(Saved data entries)
━━━━━━━━━━━━━━━━

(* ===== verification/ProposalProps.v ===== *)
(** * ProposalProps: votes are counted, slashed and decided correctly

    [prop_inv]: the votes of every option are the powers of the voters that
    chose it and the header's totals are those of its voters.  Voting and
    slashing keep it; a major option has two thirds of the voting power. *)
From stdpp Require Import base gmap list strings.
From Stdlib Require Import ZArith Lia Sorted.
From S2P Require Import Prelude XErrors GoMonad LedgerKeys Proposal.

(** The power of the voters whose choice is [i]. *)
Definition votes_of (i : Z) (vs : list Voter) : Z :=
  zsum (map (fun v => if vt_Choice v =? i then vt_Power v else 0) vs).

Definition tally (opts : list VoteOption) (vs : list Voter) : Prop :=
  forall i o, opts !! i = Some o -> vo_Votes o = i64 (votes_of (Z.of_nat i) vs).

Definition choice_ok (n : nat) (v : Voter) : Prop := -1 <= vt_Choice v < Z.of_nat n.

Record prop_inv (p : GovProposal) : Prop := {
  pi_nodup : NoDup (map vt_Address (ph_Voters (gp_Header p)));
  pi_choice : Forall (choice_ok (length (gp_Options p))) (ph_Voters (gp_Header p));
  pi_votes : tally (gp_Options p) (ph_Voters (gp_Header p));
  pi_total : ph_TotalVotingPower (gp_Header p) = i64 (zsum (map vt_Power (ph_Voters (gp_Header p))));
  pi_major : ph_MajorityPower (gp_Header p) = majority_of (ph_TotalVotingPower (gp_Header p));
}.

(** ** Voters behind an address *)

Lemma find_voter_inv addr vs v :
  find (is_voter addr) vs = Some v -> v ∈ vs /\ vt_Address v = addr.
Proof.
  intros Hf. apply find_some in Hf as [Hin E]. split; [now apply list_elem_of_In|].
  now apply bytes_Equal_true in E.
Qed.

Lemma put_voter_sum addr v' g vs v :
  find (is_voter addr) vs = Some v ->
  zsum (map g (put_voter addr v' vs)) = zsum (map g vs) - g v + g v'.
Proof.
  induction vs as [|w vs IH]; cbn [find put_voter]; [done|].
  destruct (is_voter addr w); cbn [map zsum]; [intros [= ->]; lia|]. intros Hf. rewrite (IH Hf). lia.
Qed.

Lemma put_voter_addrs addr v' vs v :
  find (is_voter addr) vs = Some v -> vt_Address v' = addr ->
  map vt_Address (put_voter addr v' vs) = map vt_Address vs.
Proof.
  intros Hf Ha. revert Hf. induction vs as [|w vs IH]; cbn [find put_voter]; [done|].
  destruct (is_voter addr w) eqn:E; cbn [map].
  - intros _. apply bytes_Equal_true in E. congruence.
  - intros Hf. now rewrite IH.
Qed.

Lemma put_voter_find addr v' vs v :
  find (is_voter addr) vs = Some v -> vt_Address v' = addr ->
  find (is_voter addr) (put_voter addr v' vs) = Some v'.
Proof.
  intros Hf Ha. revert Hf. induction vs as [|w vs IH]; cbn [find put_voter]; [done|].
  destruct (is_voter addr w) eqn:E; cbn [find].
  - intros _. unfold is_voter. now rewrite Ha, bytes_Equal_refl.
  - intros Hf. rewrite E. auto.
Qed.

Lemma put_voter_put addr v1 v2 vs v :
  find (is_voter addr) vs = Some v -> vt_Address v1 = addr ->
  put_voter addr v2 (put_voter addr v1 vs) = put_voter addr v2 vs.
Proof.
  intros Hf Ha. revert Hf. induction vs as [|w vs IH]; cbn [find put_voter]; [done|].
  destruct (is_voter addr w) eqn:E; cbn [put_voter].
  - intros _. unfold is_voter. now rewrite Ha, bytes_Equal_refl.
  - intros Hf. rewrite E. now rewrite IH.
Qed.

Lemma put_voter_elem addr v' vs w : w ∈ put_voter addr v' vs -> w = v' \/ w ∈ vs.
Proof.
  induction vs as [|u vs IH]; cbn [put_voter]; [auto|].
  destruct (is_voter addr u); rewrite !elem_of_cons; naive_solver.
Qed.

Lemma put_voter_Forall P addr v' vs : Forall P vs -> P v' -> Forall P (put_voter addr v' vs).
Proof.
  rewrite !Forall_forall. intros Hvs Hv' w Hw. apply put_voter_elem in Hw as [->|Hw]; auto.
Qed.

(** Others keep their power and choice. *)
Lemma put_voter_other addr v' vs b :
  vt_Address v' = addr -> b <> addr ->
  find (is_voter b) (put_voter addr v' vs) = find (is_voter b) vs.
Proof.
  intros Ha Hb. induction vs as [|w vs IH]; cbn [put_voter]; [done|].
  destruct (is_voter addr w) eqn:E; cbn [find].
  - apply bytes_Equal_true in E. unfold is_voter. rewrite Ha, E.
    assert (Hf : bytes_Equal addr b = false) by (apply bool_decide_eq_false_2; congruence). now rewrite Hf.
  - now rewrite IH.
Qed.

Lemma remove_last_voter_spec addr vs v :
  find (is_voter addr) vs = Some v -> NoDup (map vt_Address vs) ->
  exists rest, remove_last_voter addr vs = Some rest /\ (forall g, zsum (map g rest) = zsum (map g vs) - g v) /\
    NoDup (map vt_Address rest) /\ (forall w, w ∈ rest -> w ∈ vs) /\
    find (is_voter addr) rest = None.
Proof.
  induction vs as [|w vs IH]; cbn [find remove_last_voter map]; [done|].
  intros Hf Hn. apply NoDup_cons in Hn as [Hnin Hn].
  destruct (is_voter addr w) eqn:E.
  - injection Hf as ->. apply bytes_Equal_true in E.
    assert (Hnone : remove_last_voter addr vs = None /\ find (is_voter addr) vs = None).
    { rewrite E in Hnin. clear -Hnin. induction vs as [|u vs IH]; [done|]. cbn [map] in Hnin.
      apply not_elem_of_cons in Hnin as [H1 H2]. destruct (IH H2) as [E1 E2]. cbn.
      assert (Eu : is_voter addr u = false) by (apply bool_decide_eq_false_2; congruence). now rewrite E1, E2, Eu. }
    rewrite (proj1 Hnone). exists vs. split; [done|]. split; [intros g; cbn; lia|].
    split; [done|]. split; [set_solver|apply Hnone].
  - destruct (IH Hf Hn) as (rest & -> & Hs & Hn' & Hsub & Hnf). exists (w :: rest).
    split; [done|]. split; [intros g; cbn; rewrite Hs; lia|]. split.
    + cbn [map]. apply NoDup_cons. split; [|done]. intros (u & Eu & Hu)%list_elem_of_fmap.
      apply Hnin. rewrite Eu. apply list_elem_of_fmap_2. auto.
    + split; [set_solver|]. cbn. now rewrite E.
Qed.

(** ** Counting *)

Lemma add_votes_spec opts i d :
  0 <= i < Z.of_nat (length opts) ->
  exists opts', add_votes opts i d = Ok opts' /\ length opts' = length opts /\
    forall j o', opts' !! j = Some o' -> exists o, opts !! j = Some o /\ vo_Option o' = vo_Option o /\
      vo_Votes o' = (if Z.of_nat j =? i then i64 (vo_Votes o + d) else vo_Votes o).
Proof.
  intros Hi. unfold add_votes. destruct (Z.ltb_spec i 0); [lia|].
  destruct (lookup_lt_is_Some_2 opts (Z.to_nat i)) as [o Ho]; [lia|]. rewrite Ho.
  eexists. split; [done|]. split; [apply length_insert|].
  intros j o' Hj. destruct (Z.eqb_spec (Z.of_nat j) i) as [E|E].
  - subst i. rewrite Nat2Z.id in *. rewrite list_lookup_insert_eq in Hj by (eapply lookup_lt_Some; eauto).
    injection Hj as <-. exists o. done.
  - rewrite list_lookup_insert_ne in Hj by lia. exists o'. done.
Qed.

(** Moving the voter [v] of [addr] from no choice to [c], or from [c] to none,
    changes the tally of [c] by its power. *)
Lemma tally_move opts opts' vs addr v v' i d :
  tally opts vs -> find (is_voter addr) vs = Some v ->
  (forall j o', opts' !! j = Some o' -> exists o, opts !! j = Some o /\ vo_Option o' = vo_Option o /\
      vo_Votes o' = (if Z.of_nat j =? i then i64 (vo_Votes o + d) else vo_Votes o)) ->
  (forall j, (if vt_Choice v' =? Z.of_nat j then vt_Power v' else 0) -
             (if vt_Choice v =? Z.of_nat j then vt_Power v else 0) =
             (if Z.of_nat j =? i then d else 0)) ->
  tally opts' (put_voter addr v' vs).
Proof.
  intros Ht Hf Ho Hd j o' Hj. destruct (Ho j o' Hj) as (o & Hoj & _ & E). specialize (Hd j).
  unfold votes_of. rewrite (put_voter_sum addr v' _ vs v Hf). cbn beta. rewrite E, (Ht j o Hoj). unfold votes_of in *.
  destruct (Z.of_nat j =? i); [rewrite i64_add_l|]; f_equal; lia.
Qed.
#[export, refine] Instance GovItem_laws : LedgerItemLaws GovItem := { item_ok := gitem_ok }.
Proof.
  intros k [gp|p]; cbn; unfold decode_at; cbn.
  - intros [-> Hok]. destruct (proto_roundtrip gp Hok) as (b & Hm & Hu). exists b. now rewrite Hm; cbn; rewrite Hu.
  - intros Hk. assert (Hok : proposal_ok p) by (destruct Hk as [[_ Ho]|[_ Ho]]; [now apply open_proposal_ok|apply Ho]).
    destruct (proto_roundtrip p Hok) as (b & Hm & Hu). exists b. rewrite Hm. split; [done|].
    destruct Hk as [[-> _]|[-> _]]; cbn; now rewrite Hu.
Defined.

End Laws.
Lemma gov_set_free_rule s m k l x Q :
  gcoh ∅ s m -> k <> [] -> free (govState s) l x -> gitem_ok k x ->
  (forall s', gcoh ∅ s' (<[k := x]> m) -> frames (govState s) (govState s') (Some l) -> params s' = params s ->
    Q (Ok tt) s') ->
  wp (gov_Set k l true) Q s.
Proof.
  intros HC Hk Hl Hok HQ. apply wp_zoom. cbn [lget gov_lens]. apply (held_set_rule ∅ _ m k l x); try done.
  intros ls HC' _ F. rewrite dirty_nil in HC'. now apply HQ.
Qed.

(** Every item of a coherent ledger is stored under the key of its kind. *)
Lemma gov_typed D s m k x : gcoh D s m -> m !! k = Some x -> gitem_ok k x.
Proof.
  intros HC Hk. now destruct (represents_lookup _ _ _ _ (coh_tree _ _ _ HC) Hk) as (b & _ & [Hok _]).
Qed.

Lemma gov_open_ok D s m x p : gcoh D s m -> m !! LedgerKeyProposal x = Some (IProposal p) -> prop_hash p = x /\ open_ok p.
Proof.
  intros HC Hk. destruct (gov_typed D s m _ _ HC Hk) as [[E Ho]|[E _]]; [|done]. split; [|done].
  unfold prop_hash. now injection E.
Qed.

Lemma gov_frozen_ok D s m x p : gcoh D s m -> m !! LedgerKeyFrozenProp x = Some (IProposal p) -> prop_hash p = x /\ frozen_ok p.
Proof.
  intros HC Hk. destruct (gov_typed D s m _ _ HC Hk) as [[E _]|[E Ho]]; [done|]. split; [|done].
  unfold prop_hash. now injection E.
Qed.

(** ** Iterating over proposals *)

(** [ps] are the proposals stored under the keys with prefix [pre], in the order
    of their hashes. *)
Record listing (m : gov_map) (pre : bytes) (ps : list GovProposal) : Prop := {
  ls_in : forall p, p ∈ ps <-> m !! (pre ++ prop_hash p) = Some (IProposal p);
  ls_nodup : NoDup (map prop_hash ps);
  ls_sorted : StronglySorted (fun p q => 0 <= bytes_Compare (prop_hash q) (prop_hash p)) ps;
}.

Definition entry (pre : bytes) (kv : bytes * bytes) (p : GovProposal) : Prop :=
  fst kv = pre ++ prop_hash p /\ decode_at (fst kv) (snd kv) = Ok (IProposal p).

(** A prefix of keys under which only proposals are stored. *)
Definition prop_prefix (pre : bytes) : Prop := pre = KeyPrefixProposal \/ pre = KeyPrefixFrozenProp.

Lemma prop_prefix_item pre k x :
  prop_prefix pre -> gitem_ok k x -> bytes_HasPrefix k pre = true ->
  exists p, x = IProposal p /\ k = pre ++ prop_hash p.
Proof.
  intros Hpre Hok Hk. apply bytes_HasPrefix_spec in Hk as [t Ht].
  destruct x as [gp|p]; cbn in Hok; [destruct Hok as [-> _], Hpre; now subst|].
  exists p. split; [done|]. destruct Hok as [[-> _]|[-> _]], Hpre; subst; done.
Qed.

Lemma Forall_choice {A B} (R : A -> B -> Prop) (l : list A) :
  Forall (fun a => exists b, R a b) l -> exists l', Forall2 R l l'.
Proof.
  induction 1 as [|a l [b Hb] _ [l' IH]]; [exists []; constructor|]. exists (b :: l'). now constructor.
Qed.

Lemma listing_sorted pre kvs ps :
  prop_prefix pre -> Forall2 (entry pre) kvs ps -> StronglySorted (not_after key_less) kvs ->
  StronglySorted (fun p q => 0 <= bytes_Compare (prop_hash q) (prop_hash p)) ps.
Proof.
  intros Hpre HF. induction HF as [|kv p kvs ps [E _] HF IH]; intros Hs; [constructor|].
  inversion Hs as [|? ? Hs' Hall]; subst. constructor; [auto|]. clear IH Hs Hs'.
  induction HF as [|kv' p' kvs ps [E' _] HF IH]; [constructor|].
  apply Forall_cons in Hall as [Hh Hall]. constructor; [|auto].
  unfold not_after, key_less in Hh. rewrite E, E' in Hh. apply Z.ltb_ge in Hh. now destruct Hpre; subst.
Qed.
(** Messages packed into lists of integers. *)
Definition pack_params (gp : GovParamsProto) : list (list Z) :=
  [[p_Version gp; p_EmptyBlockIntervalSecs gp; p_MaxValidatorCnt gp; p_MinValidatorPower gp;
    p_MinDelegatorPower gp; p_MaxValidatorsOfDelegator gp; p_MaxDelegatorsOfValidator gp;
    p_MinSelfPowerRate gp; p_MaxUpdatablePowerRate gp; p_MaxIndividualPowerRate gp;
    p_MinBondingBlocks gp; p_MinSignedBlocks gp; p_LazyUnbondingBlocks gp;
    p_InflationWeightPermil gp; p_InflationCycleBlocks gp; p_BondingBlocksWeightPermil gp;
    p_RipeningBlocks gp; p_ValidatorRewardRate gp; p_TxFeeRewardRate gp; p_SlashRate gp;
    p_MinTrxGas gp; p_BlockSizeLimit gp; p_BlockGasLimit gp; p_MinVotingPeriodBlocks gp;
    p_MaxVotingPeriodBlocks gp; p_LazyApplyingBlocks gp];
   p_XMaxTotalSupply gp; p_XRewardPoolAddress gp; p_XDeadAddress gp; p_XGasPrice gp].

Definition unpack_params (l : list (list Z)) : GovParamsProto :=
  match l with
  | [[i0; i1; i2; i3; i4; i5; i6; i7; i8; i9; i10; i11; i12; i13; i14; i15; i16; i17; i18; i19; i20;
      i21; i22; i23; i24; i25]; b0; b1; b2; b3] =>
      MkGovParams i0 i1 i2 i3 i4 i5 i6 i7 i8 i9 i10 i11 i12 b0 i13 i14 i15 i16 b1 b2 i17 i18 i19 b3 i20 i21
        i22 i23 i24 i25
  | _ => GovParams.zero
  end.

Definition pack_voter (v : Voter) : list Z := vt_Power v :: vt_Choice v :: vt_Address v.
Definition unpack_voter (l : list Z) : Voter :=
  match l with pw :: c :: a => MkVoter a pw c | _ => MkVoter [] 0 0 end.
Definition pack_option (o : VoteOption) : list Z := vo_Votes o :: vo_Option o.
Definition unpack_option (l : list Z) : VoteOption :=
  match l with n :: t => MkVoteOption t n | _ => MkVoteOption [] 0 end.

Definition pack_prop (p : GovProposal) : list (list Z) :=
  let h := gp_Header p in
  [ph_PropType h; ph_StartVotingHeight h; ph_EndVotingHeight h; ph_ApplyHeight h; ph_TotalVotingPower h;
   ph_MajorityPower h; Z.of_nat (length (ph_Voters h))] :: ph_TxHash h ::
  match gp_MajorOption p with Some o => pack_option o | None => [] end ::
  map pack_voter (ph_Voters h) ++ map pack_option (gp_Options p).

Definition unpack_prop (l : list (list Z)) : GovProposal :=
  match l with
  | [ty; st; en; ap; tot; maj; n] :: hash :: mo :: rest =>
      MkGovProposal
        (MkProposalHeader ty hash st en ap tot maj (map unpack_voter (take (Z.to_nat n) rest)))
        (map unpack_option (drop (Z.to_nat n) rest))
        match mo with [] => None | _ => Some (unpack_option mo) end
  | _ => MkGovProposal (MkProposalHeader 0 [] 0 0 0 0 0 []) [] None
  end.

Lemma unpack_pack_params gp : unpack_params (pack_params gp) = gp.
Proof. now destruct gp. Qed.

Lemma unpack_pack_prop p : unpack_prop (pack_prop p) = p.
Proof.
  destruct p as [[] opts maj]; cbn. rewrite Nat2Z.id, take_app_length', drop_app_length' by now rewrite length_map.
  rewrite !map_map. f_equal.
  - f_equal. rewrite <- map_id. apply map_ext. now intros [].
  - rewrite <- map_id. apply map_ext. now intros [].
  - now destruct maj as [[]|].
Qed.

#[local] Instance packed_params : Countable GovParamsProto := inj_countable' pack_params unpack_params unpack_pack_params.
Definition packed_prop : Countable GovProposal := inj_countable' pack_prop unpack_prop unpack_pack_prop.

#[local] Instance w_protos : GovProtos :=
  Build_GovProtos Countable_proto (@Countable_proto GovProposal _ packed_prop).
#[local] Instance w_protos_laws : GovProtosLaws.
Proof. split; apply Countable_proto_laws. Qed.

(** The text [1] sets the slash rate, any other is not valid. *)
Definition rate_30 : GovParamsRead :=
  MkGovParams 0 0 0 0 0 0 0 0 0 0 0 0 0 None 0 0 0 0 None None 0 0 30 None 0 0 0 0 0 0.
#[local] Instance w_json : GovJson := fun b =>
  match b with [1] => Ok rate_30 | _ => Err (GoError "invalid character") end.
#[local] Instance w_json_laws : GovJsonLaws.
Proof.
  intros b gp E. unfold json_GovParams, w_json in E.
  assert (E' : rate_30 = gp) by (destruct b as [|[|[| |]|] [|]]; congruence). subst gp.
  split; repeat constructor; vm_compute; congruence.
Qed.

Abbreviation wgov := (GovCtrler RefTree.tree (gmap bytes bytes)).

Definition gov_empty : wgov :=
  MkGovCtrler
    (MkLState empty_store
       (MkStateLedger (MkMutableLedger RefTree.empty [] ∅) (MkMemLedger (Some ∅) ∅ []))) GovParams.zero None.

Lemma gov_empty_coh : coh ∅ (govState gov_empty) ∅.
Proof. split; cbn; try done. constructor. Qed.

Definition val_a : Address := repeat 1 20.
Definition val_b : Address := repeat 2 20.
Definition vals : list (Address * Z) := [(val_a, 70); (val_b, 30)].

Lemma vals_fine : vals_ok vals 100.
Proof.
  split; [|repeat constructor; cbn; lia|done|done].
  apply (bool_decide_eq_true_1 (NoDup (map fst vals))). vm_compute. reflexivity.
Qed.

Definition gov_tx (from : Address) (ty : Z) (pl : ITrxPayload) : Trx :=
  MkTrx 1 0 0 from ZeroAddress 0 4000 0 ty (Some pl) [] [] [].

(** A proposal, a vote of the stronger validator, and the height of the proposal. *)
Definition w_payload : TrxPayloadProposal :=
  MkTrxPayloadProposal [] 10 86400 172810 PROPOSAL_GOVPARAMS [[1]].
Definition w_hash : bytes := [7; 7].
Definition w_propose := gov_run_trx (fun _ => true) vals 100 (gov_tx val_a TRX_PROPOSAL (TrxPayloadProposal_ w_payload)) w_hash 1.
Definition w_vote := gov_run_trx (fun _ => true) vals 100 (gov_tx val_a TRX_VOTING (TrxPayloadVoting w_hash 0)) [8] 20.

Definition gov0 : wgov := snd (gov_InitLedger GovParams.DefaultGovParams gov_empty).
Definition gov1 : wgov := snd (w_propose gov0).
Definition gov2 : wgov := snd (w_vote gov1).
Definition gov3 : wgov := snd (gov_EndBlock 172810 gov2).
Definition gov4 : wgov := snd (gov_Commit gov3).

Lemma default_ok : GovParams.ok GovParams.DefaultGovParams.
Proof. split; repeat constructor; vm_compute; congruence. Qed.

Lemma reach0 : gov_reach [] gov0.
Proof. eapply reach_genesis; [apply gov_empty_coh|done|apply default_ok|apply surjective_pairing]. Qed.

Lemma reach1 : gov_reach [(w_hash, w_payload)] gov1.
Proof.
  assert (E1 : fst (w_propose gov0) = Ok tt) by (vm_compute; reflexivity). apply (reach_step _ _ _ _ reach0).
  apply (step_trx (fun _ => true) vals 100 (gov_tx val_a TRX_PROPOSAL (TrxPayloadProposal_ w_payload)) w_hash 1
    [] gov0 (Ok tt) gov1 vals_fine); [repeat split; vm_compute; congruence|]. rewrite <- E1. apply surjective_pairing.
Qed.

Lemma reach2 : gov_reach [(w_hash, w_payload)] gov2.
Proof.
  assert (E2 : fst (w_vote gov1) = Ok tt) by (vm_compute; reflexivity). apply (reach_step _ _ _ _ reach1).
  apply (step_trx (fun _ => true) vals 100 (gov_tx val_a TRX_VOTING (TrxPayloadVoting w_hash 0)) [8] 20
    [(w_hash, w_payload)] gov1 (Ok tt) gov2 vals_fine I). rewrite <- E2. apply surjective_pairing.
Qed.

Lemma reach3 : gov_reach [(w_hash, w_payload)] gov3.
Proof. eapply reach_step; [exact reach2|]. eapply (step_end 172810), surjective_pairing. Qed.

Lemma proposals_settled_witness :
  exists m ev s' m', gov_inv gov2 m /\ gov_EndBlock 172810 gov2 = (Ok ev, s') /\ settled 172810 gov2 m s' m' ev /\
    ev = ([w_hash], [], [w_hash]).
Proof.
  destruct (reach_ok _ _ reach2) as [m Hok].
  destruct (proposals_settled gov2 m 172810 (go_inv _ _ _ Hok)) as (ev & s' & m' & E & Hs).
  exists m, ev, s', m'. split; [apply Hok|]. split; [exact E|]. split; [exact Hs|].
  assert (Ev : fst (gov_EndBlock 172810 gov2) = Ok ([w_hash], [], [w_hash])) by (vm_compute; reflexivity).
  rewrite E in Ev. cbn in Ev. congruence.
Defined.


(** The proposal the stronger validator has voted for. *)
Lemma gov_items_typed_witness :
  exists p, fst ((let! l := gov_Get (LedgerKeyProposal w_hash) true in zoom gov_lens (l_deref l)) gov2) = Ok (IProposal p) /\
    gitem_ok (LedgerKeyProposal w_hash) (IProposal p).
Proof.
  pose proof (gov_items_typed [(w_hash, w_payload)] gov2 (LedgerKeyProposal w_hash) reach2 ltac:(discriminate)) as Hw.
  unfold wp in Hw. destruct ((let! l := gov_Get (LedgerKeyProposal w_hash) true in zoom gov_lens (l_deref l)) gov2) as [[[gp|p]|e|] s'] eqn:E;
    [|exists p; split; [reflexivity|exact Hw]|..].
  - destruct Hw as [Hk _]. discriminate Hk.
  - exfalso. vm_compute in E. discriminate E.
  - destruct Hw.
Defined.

━━━━━━━━━━━━━━━━

_Exercise description_.
When the line with "tally opts' (put_voter addr v' vs)." is reached in the data above, begin copying, and stop after the line with "unfold votes_of. rewrite"; copy each line exactly, both ends included.

_Written solution_.
  tally opts' (put_voter addr v' vs).
Proof.
  intros Ht Hf Ho Hd j o' Hj. destruct (Ho j o' Hj) as (o & Hoj & _ & E). specialize (Hd j).
  unfold votes_of. rewrite (put_voter_sum addr v' _ vs v Hf). cbn beta. rewrite E, (Ht j o Hoj). unfold votes_of in *.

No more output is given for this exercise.